Tuesday, May 01, 2018

Rain Reliever

The second monsoon season seems to have arrived with a vengeance. The mornings begin with the promise of a hot, muggy day when hair, teased and spritzed for what feels like hours, turns limp by the time you reach the end of your block.
            “I hate this humidity!” Saffy said the other morning as we trudged to the MRT station. “My hair looks like day-old ramen! And I only just washed it and conditioned it and sprayed, like, half a can of hair-spray on it, and now look at it!” She tugged at a lock of hair that, now that she mentioned it, did look exactly like soggy noodles. Even her normally perky bosom looked uncharacteristically deflated.
            The humidity builds through the morning, a heaviness you can almost see in the air, weighing down the thick branches of the mango trees that line the driveway of our condo. Sniff the air, and there is a scent of green beneath the stillness.
            Through the windows of my office, I watch the clouds begin to build over the high-rises, cotton wool puffs that steadily turn a dark, bruised purple. I don’t make any plans for lunch when I see the sky looking like this – just a hurried dash across the road to Lau Pa Sat to da-bao some economy noodles and then back to the office, where I munch and watch the sky turn inky.
            And some time around the mid-afternoon, just when the post-lunch slump hits and I wonder if I should close my office door, turn my chair away from the door and have an upright nap, as if I was sitting in an economy seat on the plane – just about then, the skies start to spit out thick fat pearls of water. And within a minute, it’s as if someone has turned off the lights in the world as curtains of rain sheet down, splashing hard against the windows like a clatter of frozen peas in the sink.
            At moments like this, the horizon disappears behind a misty wall of water, savage in the deluge, scrubbing away the heat and drenching anyone lucky enough to have found shelter in the five-foot ways with a heavy wet mist. And for those unlucky enough not to have remembered to bring an umbrella….well, you hope they had the foresight to have stocked a change of clothes in their desk drawer.
            This afternoon, Saffy rang me. The din from the rain hitting the windows alternated with sharp lightning cracks. We practically had to yell at each other over the phone.

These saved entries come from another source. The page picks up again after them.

(** X12. When a connection fails, the worker runs the cleanup of the base
    manager on a worker in which the handler of that connection does not
    hold the job lock: it is released first if that handler, being
    registered, held it.  A lock held by another handler, and everything
    else in the worker, is passed on untouched. *)
Theorem X12_handle_error_releases_lock
    (super_handle_error : nat -> GearmanWorker -> GearmanWorker)
    (current_connection : nat) (w : GearmanWorker) :
  exists released,
    handle_error super_handle_error current_connection w =
      super_handle_error current_connection released /\
    (forall current_handler,
       connection_to_handler_map w !! current_connection = Some current_handler ->
       is_Some (handler_to_connection_map w !! current_handler) ->
       command_handler_holding_job_lock released <> Some current_handler) /\
    (forall current_handler,
       connection_to_handler_map w !! current_connection = Some current_handler ->
       command_handler_holding_job_lock w = Some current_handler ->
       is_Some (handler_to_connection_map w !! current_handler) ->
       released = set_holder None w) /\
    (command_handler_holding_job_lock released <> command_handler_holding_job_lock w ->
       command_handler_holding_job_lock released = None) /\
    (forall current_handler,
       connection_to_handler_map w !! current_connection = Some current_handler ->
       command_handler_holding_job_lock w <> Some current_handler ->
       released = w) /\
    (connection_to_handler_map w !! current_connection = None -> released = w).
Proof.
  unfold handle_error.
  destruct (connection_to_handler_map w !! current_connection) as [ch|] eqn:Hc.
  - exists (set_job_lock ch false w).1. split; [reflexivity|].
    unfold set_job_lock.
    destruct (decide (handler_to_connection_map w !! ch = None)) as [Hn|Hn].
    + simpl. split; [|split; [|split; [|split]]].
      * intros h [= <-] [c Hreg]. congruence.
      * intros h [= <-] _ [c Hreg]. congruence.
      * intros Hne. contradiction.
      * reflexivity.
      * discriminate.
    + destruct (decide (command_handler_holding_job_lock w = Some ch)) as [Hh|Hh].
      * rewrite (bool_decide_eq_false_2 _ (fun H => H Hh)). simpl.
        split; [|split; [|split; [|split]]].
        -- intros h _ _. discriminate.
        -- reflexivity.
        -- reflexivity.
        -- intros h [= <-] Hne. contradiction.
        -- discriminate.
      * rewrite (bool_decide_eq_true_2 _ Hh). simpl.
        split; [|split; [|split; [|split]]].
        -- intros h [= <-] _. exact Hh.
        -- intros h [= <-] Hheld. contradiction.
        -- intros Hne. contradiction.
        -- reflexivity.
        -- discriminate.
  - exists w. split; [reflexivity|].
    split; [|split; [|split; [|split]]]; try discriminate; try reflexivity.
    intros Hne. contradiction.
Qed.

Lemma register_task_frame (task : string) (callback_function : nat)
    (w : GearmanWorker) :
  let w' := (register_task task callback_function w).1 in
  worker_abilities w' = <[task := callback_function]> (worker_abilities w) /\
  worker_client_id w' = worker_client_id w /\
  command_handler_holding_job_lock w' = command_handler_holding_job_lock w /\
  handler_initial_state w' =
    mkInitialState (keys (<[task := callback_function]> (worker_abilities w)))
      (worker_client_id w) /\
  connection_to_handler_map w' = connection_to_handler_map w /\
  handler_to_connection_map w' = handler_to_connection_map w.
Proof.
  unfold register_task. cbn [fst].
  match goal with
  | |- context [for_each_handler ?f ?x] =>
      destruct (for_each_handler_frame f x) as (-> & -> & -> & -> & -> & ->)
  end.
  repeat split.
Qed.

Lemma unregister_task_frame (task : string) (w : GearmanWorker) :
  let w' := (unregister_task task w).1 in
  worker_abilities w' = delete task (worker_abilities w) /\
  worker_client_id w' = worker_client_id w /\
  command_handler_holding_job_lock w' = command_handler_holding_job_lock w /\
  handler_initial_state w' =
    mkInitialState (keys (delete task (worker_abilities w))) (worker_client_id w) /\
  connection_to_handler_map w' = connection_to_handler_map w /\
  handler_to_connection_map w' = handler_to_connection_map w.
Proof.
  unfold unregister_task. cbn [fst].
  match goal with
  | |- context [for_each_handler ?f ?x] =>
      destruct (for_each_handler_frame f x) as (-> & -> & -> & -> & -> & ->)
  end.
  repeat split.
Qed.


(** X14. Fan-out of an ability change.  After [register_task] or
    [unregister_task], [handler_initial_state] lists the keys of the new
    [worker_abilities]; every command handler registered in
    [handler_to_connection_map] has received exactly one [set_abilities]
    call with that list, and no other handler object has been touched. *)
Theorem X14_abilities_fan_out (task : string) (callback_function : nat)
    (w : GearmanWorker) (ref : nat) :
  let registered := (register_task task callback_function w).1 in
  let unregistered := (unregister_task task w).1 in
  abilities (handler_initial_state registered) = keys (worker_abilities registered) /\
  abilities (handler_initial_state unregistered) =
    keys (worker_abilities unregistered) /\
  (is_Some (handler_to_connection_map w !! ref) ->
   handler_objects registered ref =
     handler_set_abilities (keys (worker_abilities registered))
       (handler_objects w ref) /\
   handler_objects unregistered ref =
     handler_set_abilities (keys (worker_abilities unregistered))
       (handler_objects w ref)) /\
  (handler_to_connection_map w !! ref = None ->
   handler_objects registered ref = handler_objects w ref /\
   handler_objects unregistered ref = handler_objects w ref).
Proof.
  intros registered unregistered.
  destruct (register_task_frame task callback_function w) as (Ha & _ & _ & Hi & _).
  destruct (unregister_task_frame task w) as (Ha' & _ & _ & Hi' & _).
  fold registered in Ha, Hi. fold unregistered in Ha', Hi'.
  split; [rewrite Hi, Ha; reflexivity|].
  split; [rewrite Hi', Ha'; reflexivity|].
  rewrite Ha, Ha'. subst registered unregistered.
  unfold register_task, unregister_task. cbn [fst].
  split.
  - intros Hreg. split.
    + match goal with
      | |- context [for_each_handler ?f ?x] =>
          destruct (for_each_handler_objects f x ref) as [Hin _]
      end.
      rewrite Hin by exact Hreg. reflexivity.
    + match goal with
      | |- context [for_each_handler ?f ?x] =>
          destruct (for_each_handler_objects f x ref) as [Hin _]
      end.
      rewrite Hin by exact Hreg. reflexivity.
  - intros Hnone. split.
    + match goal with
      | |- context [for_each_handler ?f ?x] =>
          destruct (for_each_handler_objects f x ref) as [_ Hout]
      end.
      rewrite Hout by exact Hnone. reflexivity.
    + match goal with
      | |- context [for_each_handler ?f ?x] =>
          destruct (for_each_handler_objects f x ref) as [_ Hout]
      end.
      rewrite Hout by exact Hnone. reflexivity.
Qed.

(** X15. [set_client_id] records the id, brings [handler_initial_state] up
    to date, hands the id to every registered command handler once and to
    no other, and returns it; the abilities, the lock and the handler maps
    are unchanged. *)
Theorem X15_set_client_id (client_id : option string) (w : GearmanWorker)
    (ref : nat) :
  let done := set_client_id client_id w in
  done.2 = client_id /\
  worker_client_id done.1 = client_id /\
  handler_initial_state done.1 =
    mkInitialState (keys (worker_abilities w)) client_id /\
  worker_abilities done.1 = worker_abilities w /\
  command_handler_holding_job_lock done.1 = command_handler_holding_job_lock w /\
  handler_to_connection_map done.1 = handler_to_connection_map w /\
  (is_Some (handler_to_connection_map w !! ref) ->
   handler_objects done.1 ref = handler_set_client_id client_id (handler_objects w ref)) /\
  (handler_to_connection_map w !! ref = None ->
   handler_objects done.1 ref = handler_objects w ref).
Proof.
  intros done. subst done. unfold set_client_id. cbn [fst snd].
  match goal with
  | |- context [for_each_handler ?f ?x] =>
      destruct (for_each_handler_frame f x) as (-> & -> & -> & -> & _ & ->);
      destruct (for_each_handler_objects f x ref) as [Hin Hout]
  end.
  repeat split.
  - intros Hreg. rewrite Hin by exact Hreg. reflexivity.
  - intros Hnone. rewrite Hout by exact Hnone. reflexivity.
Qed.

(** X16. A job for a task that is not registered never reaches a callback:
    the KeyError of the lookup in [worker_abilities] is caught like a
    failure of the callback, so whatever the callbacks are, the worker
    sends the WORK_FAIL for the job and [on_job_execute] returns False. *)
Theorem X16_unregistered_task_fails (call : callback_env) (w : GearmanWorker)
    (current_job : GearmanJob) (ref : nat) :
  worker_abilities w !! task current_job = None ->
  connection_to_handler_map w !! connection current_job = Some ref ->
  on_job_execute call current_job w =
    (update_handler ref (handler_send_job_failure current_job) w, Returned false) /\
  sent_by (on_job_execute call current_job w).1 ref =
    sent_by w ref ++ [work_fail current_job].
Proof.
  intros Hnone Hconn.
  assert (Hrun : on_job_execute call current_job w =
    (update_handler ref (handler_send_job_failure current_job) w, Returned false)).
  { unfold on_job_execute. rewrite Hnone. simpl.
    unfold on_job_exception, send_job_failure.
    rewrite (with_handler_for_job_found _ _ _ _ Hconn). reflexivity. }
  split; [exact Hrun|]. rewrite Hrun. cbn [fst].
  rewrite sent_by_update, decide_True by reflexivity. reflexivity.
Qed.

“Seriously, this rain is so loud, I just cannot think!” Saffy shouted.
Then, in the background, came Sharyn’s voice, crystal in its clarity and projection, full of power from years of screaming at her children. “Aiyoh, why you must shout like that, ah?”

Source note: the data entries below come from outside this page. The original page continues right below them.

(** * Relay and batching core of the meeting-transcription proxy

    A shallow embedding of the repository's TypeScript sources:
    - [JS]: the values, exceptions and operators of JavaScript they use;
    - [Wav]: the container header builder [getWavHeader] (the same text in
      the OpenAI client and in the bot);
    - [Utf8]: what [Buffer.toString("utf8")] does to a payload;
    - [Batcher]: the class [OpenAIClient] (timer, audio buffer, flush);
    - [Relay]: the class [TranscriptionProxy] (classification, fan-out,
      session flag, transcript callback, shutdown);
    - [Bot]: the class [TranscriptionBot] (its own flush through [fetch],
      its connection handlers, [shutdown]);
    - [Server]: the class [MeetingBaasClient] and the handler of
      [POST /start-bot].

    JavaScript runs every handler to completion on one thread, so each
    handler is a function on an explicit state.  An [await] splits a
    function into the part before the suspension and the continuation, and
    what is suspended (a request to the backend, a persistence call) is kept
    in the state until an event settles it.  The reaction of a promise that
    is already resolved runs when the handler that queued it returns.

    The field [gladiaClient] of the proxy is typed by a class imported from
    a module that is not among the sources; the proxy uses the four methods
    [initSession], [sendAudioChunk], [onTranscription] and [endSession], and
    the client embedded here is the one the sources hold with these
    methods, [OpenAIClient].  [proxyConfig.audioParams] and [JSON.parse]
    are parameters.  Calls of the logger change no state and are left
    out. *)

From Stdlib Require Import ZArith QArith Qround Lia Bool.
From Stdlib Require Import Strings.Byte Strings.String Strings.Ascii.
From stdpp Require Import base option list functions gmap sets strings.

#[local] Set Warnings "-register-all,-clear-no-such-hyp".
Local Open Scope Z_scope.

(** A Node [Buffer]: a sequence of octets. *)
Abbreviation Buffer := (list byte).

(* ================================================================== *)
(** ** The JavaScript values and exceptions the sources rely on *)
(* ================================================================== *)

Module JS.

Inductive JSError :=
  | SyntaxError        (* JSON.parse on text that is not JSON *)
  | TypeError          (* property of null, [in] on a primitive *)
  | ERR_OUT_OF_RANGE   (* Buffer write of a value outside the field *)
  | ENOENT.            (* fs call on a missing path *)

(** The outcome of running a statement list: it completes, or throws. *)
Inductive Completion (A : Type) :=
  | Normal (a : A)
  | Throw (e : JSError).
Arguments Normal {A} a.
Arguments Throw {A} e.

#[export] Instance Completion_ret : MRet Completion := @Normal.
#[export] Instance Completion_bind : MBind Completion :=
  fun A B f m => match m with Normal a => f a | Throw e => Throw e end.

(** [try { body } catch { handler }] *)
Definition try_catch {A} (body : Completion A) (handler : JSError -> Completion A)
  : Completion A :=
  match body with Normal a => Normal a | Throw e => handler e end.

Definition completes {A} (c : Completion A) : bool :=
  match c with Normal _ => true | Throw _ => false end.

“Shut up, Shazz! How are you even able to hear me?”
“Ay, girl! Got tun-der and lightning you know! You should not speak on the phone. Skali, you get electrocuted, ah, I tell you!”
“Oh my God, this morning you told me not to drink cold water first thing in the morning, and now you’re telling me this! How are you even head of our accounting department?”
“Ay! You don’t anyhow say like that, can? I, hor, got honours in management accounting, ok? Lagi, I got…”
            Quietly, I put the phone down and disconnected the call. I remember one conversation, early on in our friendship, when the exact same thing happened when I was on the wrong end of a two-way conversation between Saffy and Sharyn that lasted 45 minutes. Never again.
            Outside, the world was still dark, even though it was just 2.30pm. Tinted by the windows, the rain was now coming down in heavy blankets of slate grey and down on the road, I could see a traffic jam start to build up – the slow moving headlights looked just like the fairy-lights on a Christmas tree.
            Amanda texted to say she had been walking back to her office when the sky opened up. She retreated into the lobby of a building and tried to decide how she was going to get back to her office without getting her Manolo Blahniks wet. For some reason, she felt it necessary to explain that “an umbrella really only protects your top.”
            She cajoled the security guard into giving her two Cold Storage plastic bags, which she then stepped into and tied tightly around her ankles. Duly protected, she walked, or rather, rustled, back to the office.
            “Completely dry shoes!” she texted with a smiling emoji.
            “How is she a Harvard grad?” Saffy said when she heard.

            “It’s genius,” I told her.